▶ **Entries supplied**
(** ** The theorems of the array-level model *)

(** C12. The buffer [t_err] shared by the checkpoints never leaks: for
    every two contents the buffer may hold when checkpoint [i] starts
    (the draws of the previous checkpoint, or anything of length
    [nerr]), the checkpoint computes the same point, the one of
    [MonteCarlo.checkpoint], and the loops stop. *)
Theorem checkpoint_buffer_independent {F : Type} `{Double F} `{DoubleLog F} {RNG : Type}
    (Gaus : RNG -> F -> F -> F * RNG) (fuel : nat) (g : Globals F) (e : Experiment F)
    (i : nat) (buf1 buf2 : list (option F)) (rng : RNG) :
  length buf1 = nerr e -> length buf2 = nerr e ->
  (Z.of_nat (nerr e) <= Int_max)%Z -> (nerr e < fuel)%nat ->
  checkpoint_cpp Gaus fuel g e i buf1 rng = checkpoint_cpp Gaus fuel g e i buf2 rng /\
  option_map (fun r => fst (fst r)) (checkpoint_cpp Gaus fuel g e i buf1 rng)
  = Some (fst (checkpoint Gaus g e i rng)).
Proof. intros H1 H2 Hn Hf; rewrite !checkpoint_cpp_spec by assumption; split; reflexivity. Qed.

(** C11. Termination and refinement of the loop of [gr1.cpp:51-64] with
    its arrays: from any contents of the uninitialised result arrays and
    of the buffer, the three nested loops stop, every entry of the four
    arrays is written, and the arrays are the columns of
    [MonteCarlo.simulate]; the generator ends in the same state. *)
Theorem simulate_cpp_refines {F : Type} `{Double F} `{DoubleLog F} {RNG : Type}
    (Gaus : RNG -> F -> F -> F * RNG) (fuel : nat) (g : Globals F) (e : Experiment F)
    (a : SimArrays F) (buf : list (option F)) (rng : RNG) :
  arrays_length a (npts e) -> length buf = nerr e ->
  (Z.of_nat (npts e) <= Int_max)%Z -> (Z.of_nat (nerr e) <= Int_max)%Z ->
  (npts e < fuel)%nat -> (nerr e < fuel)%nat ->
  exists buf', simulate_cpp Gaus fuel g e a buf rng
    = Some (mkSimArrays (map sp_temperatura (fst (simulate Gaus g e rng)))
              (map sp_tiempo (fst (simulate Gaus g e rng)))
              (map sp_sigmatiempo (fst (simulate Gaus g e rng)))
              (map sp_sigmatemperatura (fst (simulate Gaus g e rng))),
            buf', snd (simulate Gaus g e rng)).
Proof.
  apply simulate_cpp_run.
Qed.
(* ===== verification/CanvasCpp.v ===== *)
(** * [CanvasPartition] as the C++ runs it: its variables, its loops, its pads

    [Canvas] models the geometry of [CanvasPartition] by functions on spans,
    and [Registry] the effect of the pads on ROOT's list of objects.  This
    file translates the function once more, statement by statement, as
    [gr2.cpp:262-338] writes it (the same code as [gr1.cpp:304-380]): the
    ten [Float_t] variables [hposl, hposr, hmarl, hmarr, hfactor] and
    [vposd, vposu, vmard, vmaru, vfactor], declared without a value
    ([gr2.cpp:272-273]), are the record [CPVars]; [col_branch] and
    [row_branch] are the [if (i==0) ... else if (i == Nx-1) ... else]
    blocks ([gr2.cpp:277-295], [299-317]); [create_pad] is the [sprintf],
    [FindObject], [delete], [new TPad] and margin calls ([gr2.cpp:321-329]);
    the two loops are [Loops.for_loop]s with their [Int_t] counters.
    [CanvasPartition_cpp] returns the registry after the call, [None] when a
    loop runs out of fuel.

    Theorem: for [Int_t] values [Nx], [Ny] and fuel above both, whatever
    the uninitialised variables held, [CanvasPartition_cpp] stops and leaves
    the registry [CanvasPartition_reg] computes from the pads of
    [Canvas.CanvasPartition], in creation order; with a null canvas it
    returns at once. *)

From Stdlib Require Import ZArith Lia List Floats.
From stdpp Require Import base list.
From S2P Require Import Prelude Loops FloatModel Canvas Registry.
Import ListNotations.

Section CanvasCpp.
Context {F : Type} `{Double F}.
Local Open Scope dbl_scope.

(** [Float_t vposd,vposu,vmard,vmaru,vfactor; Float_t hposl,hposr,hmarl,hmarr,hfactor;] *)
Record CPVars := mkCPVars {
  hposl : F; hposr : F; hmarl : F; hmarr : F; hfactor : F;
  vposd : F; vposu : F; vmard : F; vmaru : F; vfactor : F
}.

(** [if (i==0) {...} else if (i == Nx-1) {...} else {...}] on the column
    variables. *)
Definition col_branch (Nx : Z) (lMargin rMargin hStep hSpacing : F) (i : Z) (v : CPVars)
    : CPVars :=
  if Z.eqb i 0 then
    let hposl := #0 in
    let hposr := lMargin + hStep in
    let hfactor := hposr - hposl in
    let hmarl := lMargin / hfactor in
    let hmarr := #0 in
    mkCPVars hposl hposr hmarl hmarr hfactor (vposd v) (vposu v) (vmard v) (vmaru v) (vfactor v)
  else if Z.eqb i (Nx - 1) then
    let hposl := hposr v + hSpacing in
    let hposr := hposl + hStep + rMargin in
    let hfactor := hposr - hposl in
    let hmarl := #0 in
    let hmarr := rMargin / hfactor in
    mkCPVars hposl hposr hmarl hmarr hfactor (vposd v) (vposu v) (vmard v) (vmaru v) (vfactor v)
  else
    let hposl := hposr v + hSpacing in
    let hposr := hposl + hStep in
    let hfactor := hposr - hposl in
    let hmarl := #0 in
    let hmarr := #0 in
    mkCPVars hposl hposr hmarl hmarr hfactor (vposd v) (vposu v) (vmard v) (vmaru v) (vfactor v).

(** [if (j==0) {...} else if (j == Ny-1) {...} else {...}] on the row
    variables. *)
Definition row_branch (Ny : Z) (bMargin tMargin vStep vSpacing : F) (j : Z) (v : CPVars)
    : CPVars :=
  if Z.eqb j 0 then
    let vposd := #0 in
    let vposu := bMargin + vStep in
    let vfactor := vposu - vposd in
    let vmard := bMargin / vfactor in
    let vmaru := #0 in
    mkCPVars (hposl v) (hposr v) (hmarl v) (hmarr v) (hfactor v) vposd vposu vmard vmaru vfactor
  else if Z.eqb j (Ny - 1) then
    let vposd := vposu v + vSpacing in
    let vposu := vposd + vStep + tMargin in
    let vfactor := vposu - vposd in
    let vmard := #0 in
    let vmaru := tMargin / vfactor in
    mkCPVars (hposl v) (hposr v) (hmarl v) (hmarr v) (hfactor v) vposd vposu vmard vmaru vfactor
  else
    let vposd := vposu v + vSpacing in
    let vposu := vposd + vStep in
    let vfactor := vposu - vposd in
    let vmard := #0 in
    let vmaru := #0 in
    mkCPVars (hposl v) (hposr v) (hmarl v) (hmarr v) (hfactor v) vposd vposu vmard vmaru vfactor.

(** [sprintf(name, "pad_%i_%i", i, j); pad = FindObject(name); if (pad)
    delete pad; pad = new TPad(name, "", hposl, vposd, hposr, vposu);]
    and the four [Set...Margin] calls. *)
Definition create_pad (i j : Z) (v : CPVars) (reg : Registry F) : Registry F :=
  register reg (mkPad (Z.to_nat i) (Z.to_nat j) (hposl v) (vposd v) (hposr v) (vposu v)
                  (hmarl v) (hmarr v) (vmard v) (vmaru v)).

(** The body of [for (Int_t j=0;j<Ny;j++)]. *)
Definition row_body (Ny : Z) (bMargin tMargin vStep vSpacing : F) (i j : Z)
    (st : CPVars * Registry F) : CPVars * Registry F :=
  let '(v, reg) := st in
  let v' := row_branch Ny bMargin tMargin vStep vSpacing j v in
  (v', create_pad i j v' reg).

(** The body of [for (Int_t i=0;i<Nx;i++)]: the column branch, then the
    inner loop. *)
Definition col_body (fuel : nat) (Nx Ny : Z) (lMargin rMargin bMargin tMargin hStep hSpacing
    vStep vSpacing : F) (i : Z) (st : option (CPVars * Registry F))
    : option (CPVars * Registry F) :=
  match st with
  | None => None
  | Some (v, reg) =>
      for_loop fuel (row_body Ny bMargin tMargin vStep vSpacing i) 0 Ny
        (col_branch Nx lMargin rMargin hStep hSpacing i v, reg)
  end.

(** [CanvasPartition(C, Nx, Ny, lMargin, rMargin, bMargin, tMargin)] from
    the variables [v0] as they were uninitialised and the registry [reg]. *)
Definition CanvasPartition_cpp (fuel : nat) (C : bool) (Nx Ny : Z)
    (lMargin rMargin bMargin tMargin : F) (v0 : CPVars) (reg : Registry F) : option (Registry F) :=
  if negb C then Some reg
  else
    let vSpacing := dec 3 2 in
    let vStep := axis_pitch Ny bMargin tMargin vSpacing in
    let hSpacing := dec 3 2 in
    let hStep := axis_pitch Nx lMargin rMargin hSpacing in
    match for_loop fuel (col_body fuel Nx Ny lMargin rMargin bMargin tMargin hStep hSpacing
                           vStep vSpacing) 0 Nx (Some (v0, reg)) with
    | Some (Some (_, reg')) => Some reg'
    | _ => None
    end.
End CanvasCpp.

Arguments CPVars : clear implicits.

(** ** The loops compute the geometry of [Canvas] *)

Section Simulation.
Context {F : Type} `{Double F}.

(** The column and the row variables as the spans of [Canvas]. *)
Definition h_span (v : CPVars F) : Span F := mkSpan (hposl v) (hposr v) (hmarl v) (hmarr v).
Definition v_span (v : CPVars F) : Span F := mkSpan (vposd v) (vposu v) (vmard v) (vmaru v).

Lemma col_branch_spans (Nx : Z) (lM rM hStep hSp : F) (i : nat) (v : CPVars F) :
  h_span (col_branch Nx lM rM hStep hSp (Z.of_nat i) v) = axis_step Nx lM rM hStep hSp i (hposr v) /\
  vposu (col_branch Nx lM rM hStep hSp (Z.of_nat i) v) = vposu v.
Proof.
  unfold col_branch, axis_step.
  destruct (Z.eqb (Z.of_nat i) 0); [|destruct (Z.eqb (Z.of_nat i) (Nx - 1))]; split; reflexivity.
Qed.

Lemma row_branch_spans (Ny : Z) (bM tM vStep vSp : F) (j : nat) (v : CPVars F) :
  v_span (row_branch Ny bM tM vStep vSp (Z.of_nat j) v) = axis_step Ny bM tM vStep vSp j (vposu v) /\
  h_span (row_branch Ny bM tM vStep vSp (Z.of_nat j) v) = h_span v.
Proof.
  unfold row_branch, axis_step.
  destruct (Z.eqb (Z.of_nat j) 0); [|destruct (Z.eqb (Z.of_nat j) (Ny - 1))]; split; reflexivity.
Qed.

Lemma create_pad_spans (i j : nat) (v : CPVars F) (reg : Registry F) :
  create_pad (Z.of_nat i) (Z.of_nat j) v reg
  = register reg (mkPad i j (lo (h_span v)) (lo (v_span v)) (hi (h_span v)) (hi (v_span v))
                    (mlo (h_span v)) (mhi (h_span v)) (mlo (v_span v)) (mhi (v_span v))).
Proof. unfold create_pad; now rewrite !Nat2Z.id. Qed.

(** [n] iterations of the inner loop from [j] register the pads of
    [rows_loop], and leave [vposu] where [rows_loop] leaves it. *)
Lemma rows_iterate (Ny : Z) (bM tM vStep vSp : F) (i : nat) (n : nat) :
  forall (j : nat) (v : CPVars F) (reg : Registry F),
  exists v', iterate_from (row_body Ny bM tM vStep vSp (Z.of_nat i)) (Z.of_nat j) n (v, reg)
    = (v', fold_left register (fst (rows_loop Ny bM tM vStep vSp i (h_span v) j n (vposu v))) reg)
    /\ vposu v' = snd (rows_loop Ny bM tM vStep vSp i (h_span v) j n (vposu v))
    /\ h_span v' = h_span v.
Proof.
  induction n as [|n IH]; intros j v reg; [exists v; auto|].
  cbn [iterate_from rows_loop row_body].
  set (v1 := row_branch Ny bM tM vStep vSp (Z.of_nat j) v).
  destruct (row_branch_spans Ny bM tM vStep vSp j v) as [Ev Eh]; fold v1 in Ev, Eh.
  replace (Z.of_nat j + 1)%Z with (Z.of_nat (S j)) by lia.
  destruct (IH (S j) v1 (create_pad (Z.of_nat i) (Z.of_nat j) v1 reg)) as (v' & E & Hu & Hh).
  rewrite Eh in E, Hu; exists v'; rewrite E.
  replace (hi (axis_step Ny bM tM vStep vSp j (vposu v))) with (vposu v1) by (rewrite <- Ev; reflexivity).
  destruct (rows_loop Ny bM tM vStep vSp i (h_span v) (S j) n (vposu v1)) as [pads v2] eqn:R.
  cbn [fst snd] in *; split_and!; [|exact Hu | rewrite Hh; exact Eh].
  cbn [fold_left]; rewrite create_pad_spans, Eh; change (vposu v1) with (hi (v_span v1)).
  rewrite Ev; reflexivity.
Qed.
(** [n] iterations of the outer loop from [i] register the pads of
    [cols_loop], when the inner loop has the fuel of its [Ny] tests. *)
Lemma cols_iterate (fuel : nat) (Nx Ny : Z) (lM rM bM tM hStep hSp vStep vSp : F) (n : nat) :
  (Ny <= Int_max)%Z -> (Z.to_nat Ny < fuel)%nat ->
  forall (i : nat) (v : CPVars F) (reg : Registry F),
  exists v', iterate_from (col_body fuel Nx Ny lM rM bM tM hStep hSp vStep vSp) (Z.of_nat i) n
               (Some (v, reg))
    = Some (v', fold_left register
                  (cols_loop Nx Ny lM rM bM tM hStep hSp vStep vSp i n (hposr v) (vposu v)) reg).
Proof.
  intros HNy Hf; induction n as [|n IH]; intros i v reg; [exists v; reflexivity|].
  cbn [iterate_from cols_loop col_body].
  set (v1 := col_branch Nx lM rM hStep hSp (Z.of_nat i) v).
  destruct (col_branch_spans Nx lM rM hStep hSp i v) as [Eh Ev]; fold v1 in Eh, Ev.
  rewrite (for_loop_run _ Ny (Z.to_nat (Ny - 0)) fuel 0) by (unfold Int_min in *; lia).
  replace (Z.to_nat (Ny - 0) <? fuel)%nat with true by (symmetry; apply Nat.ltb_lt; lia).
  destruct (rows_iterate Ny bM tM vStep vSp i (Z.to_nat (Ny - 0)) 0 v1 reg) as (v2 & E & Hu & Hh).
  change (Z.of_nat 0) with 0%Z in E; rewrite E.
  replace (Z.of_nat i + 1)%Z with (Z.of_nat (S i)) by lia.
  rewrite Eh, Ev, Z.sub_0_r in *.
  destruct (rows_loop Ny bM tM vStep vSp i _ 0 (Z.to_nat Ny) (vposu v)) as [pads v'] eqn:R.
  cbn [fst snd] in *.
  destruct (IH (S i) v2 (fold_left register pads reg)) as (v3 & E3).
  exists v3; rewrite E3, fold_left_app.
  replace (hposr v2) with (hi (h_span v2)) by reflexivity; rewrite Hh, Hu; reflexivity.
Qed.
End Simulation.

(** The first column and the first row do not read the carried
    positions, so the pads do not depend on their initial values. *)
Lemma cols_loop_start {F : Type} `{Double F} (Nx Ny : Z) (lM rM bM tM hStep hSp vStep vSp : F)
    (n : nat) (p q p' q' : F) :
  cols_loop Nx Ny lM rM bM tM hStep hSp vStep vSp 0 n p q
  = cols_loop Nx Ny lM rM bM tM hStep hSp vStep vSp 0 n p' q'.
Proof. rewrite !cols_loop_spans, (axis_spans_start Nx lM rM hStep hSp n p p'); reflexivity. Qed.

(** ** The C++ loops refine the geometry *)

(** C14. [CanvasPartition] as the C++ runs it
    (its uninitialised [Float_t] variables threaded through the two [Int_t]
    loops, every pad created and registered as soon as its row branch has
    run) stops and leaves in ROOT's list of objects exactly what the
    functional geometry [Canvas.CanvasPartition] registered in creation
    order gives, whatever the variables held before the loops, for [Int_t]
    values [Nx], [Ny] and fuel above both; with a null canvas the list is
    unchanged. *)
Theorem CanvasPartition_cpp_refines {F : Type} `{Double F} (fuel : nat) (C : bool) (Nx Ny : Z)
    (lM rM bM tM : F) (v0 : CPVars F) (reg : Registry F) :
  int32_in Nx = true -> int32_in Ny = true -> (Z.to_nat Nx < fuel)%nat -> (Z.to_nat Ny < fuel)%nat ->
  CanvasPartition_cpp fuel C Nx Ny lM rM bM tM v0 reg
  = Some (CanvasPartition_reg (CanvasPartition C Nx Ny lM rM bM tM) reg).
Proof.
  intros HNx HNy Hfx Hfy; apply int32_in_spec in HNx, HNy.
  destruct C; [|reflexivity]; unfold CanvasPartition_cpp, CanvasPartition; cbn [negb].
  rewrite (for_loop_run _ Nx (Z.to_nat (Nx - 0)) fuel 0) by (unfold Int_min in *; lia).
  replace (Z.to_nat (Nx - 0) <? fuel)%nat with true by (symmetry; apply Nat.ltb_lt; lia).
  destruct (cols_iterate fuel Nx Ny lM rM bM tM (axis_pitch Nx lM rM (dec 3 2)) (dec 3 2)
              (axis_pitch Ny bM tM (dec 3 2)) (dec 3 2) (Z.to_nat (Nx - 0))
              ltac:(lia) Hfy 0 v0 reg) as [v' E].
  change (Z.of_nat 0) with 0%Z in E; rewrite E, Z.sub_0_r.
  unfold CanvasPartition_reg; f_equal; f_equal; apply cols_loop_start.
Qed.

Lemma CanvasPartition_cpp_refines_witness :
  (int32_in 2 = true /\ int32_in 2 = true /\ (Z.to_nat 2 < 3)%nat /\ (Z.to_nat 2 < 3)%nat) /\
  CanvasPartition_cpp 3 true 2 2 (dec (F := PrimFloat.float) 1409 4) (dec 1209 4) (dec 8 2) (dec 5 2)
    (mkCPVars 0 0 0 0 0 0 0 0 0 0)%float []
  = Some (CanvasPartition_reg (CanvasPartition true 2 2 (dec 1409 4) (dec 1209 4) (dec 8 2) (dec 5 2)) []).
Proof.
  assert (H : int32_in 2 = true /\ int32_in 2 = true /\ (Z.to_nat 2 < 3)%nat /\ (Z.to_nat 2 < 3)%nat)
    by (split_and!; reflexivity || lia).
  destruct H as (H1 & H2 & H3 & H4); split; [exact (conj H1 (conj H2 (conj H3 H4)))|].
  apply CanvasPartition_cpp_refines; assumption.
Defined.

▶ **Problem requirements**
Please go line by line through the records above, copying each one that holds the string "Gaus".

▶ **Solution below**
    (Gaus : RNG -> F -> F -> F * RNG) (fuel : nat) (g : Globals F) (e : Experiment F)
  checkpoint_cpp Gaus fuel g e i buf1 rng = checkpoint_cpp Gaus fuel g e i buf2 rng /\
  option_map (fun r => fst (fst r)) (checkpoint_cpp Gaus fuel g e i buf1 rng)
  = Some (fst (checkpoint Gaus g e i rng)).
    (Gaus : RNG -> F -> F -> F * RNG) (fuel : nat) (g : Globals F) (e : Experiment F)
  exists buf', simulate_cpp Gaus fuel g e a buf rng
    = Some (mkSimArrays (map sp_temperatura (fst (simulate Gaus g e rng)))
              (map sp_tiempo (fst (simulate Gaus g e rng)))
              (map sp_sigmatiempo (fst (simulate Gaus g e rng)))
              (map sp_sigmatemperatura (fst (simulate Gaus g e rng))),
            buf', snd (simulate Gaus g e rng)).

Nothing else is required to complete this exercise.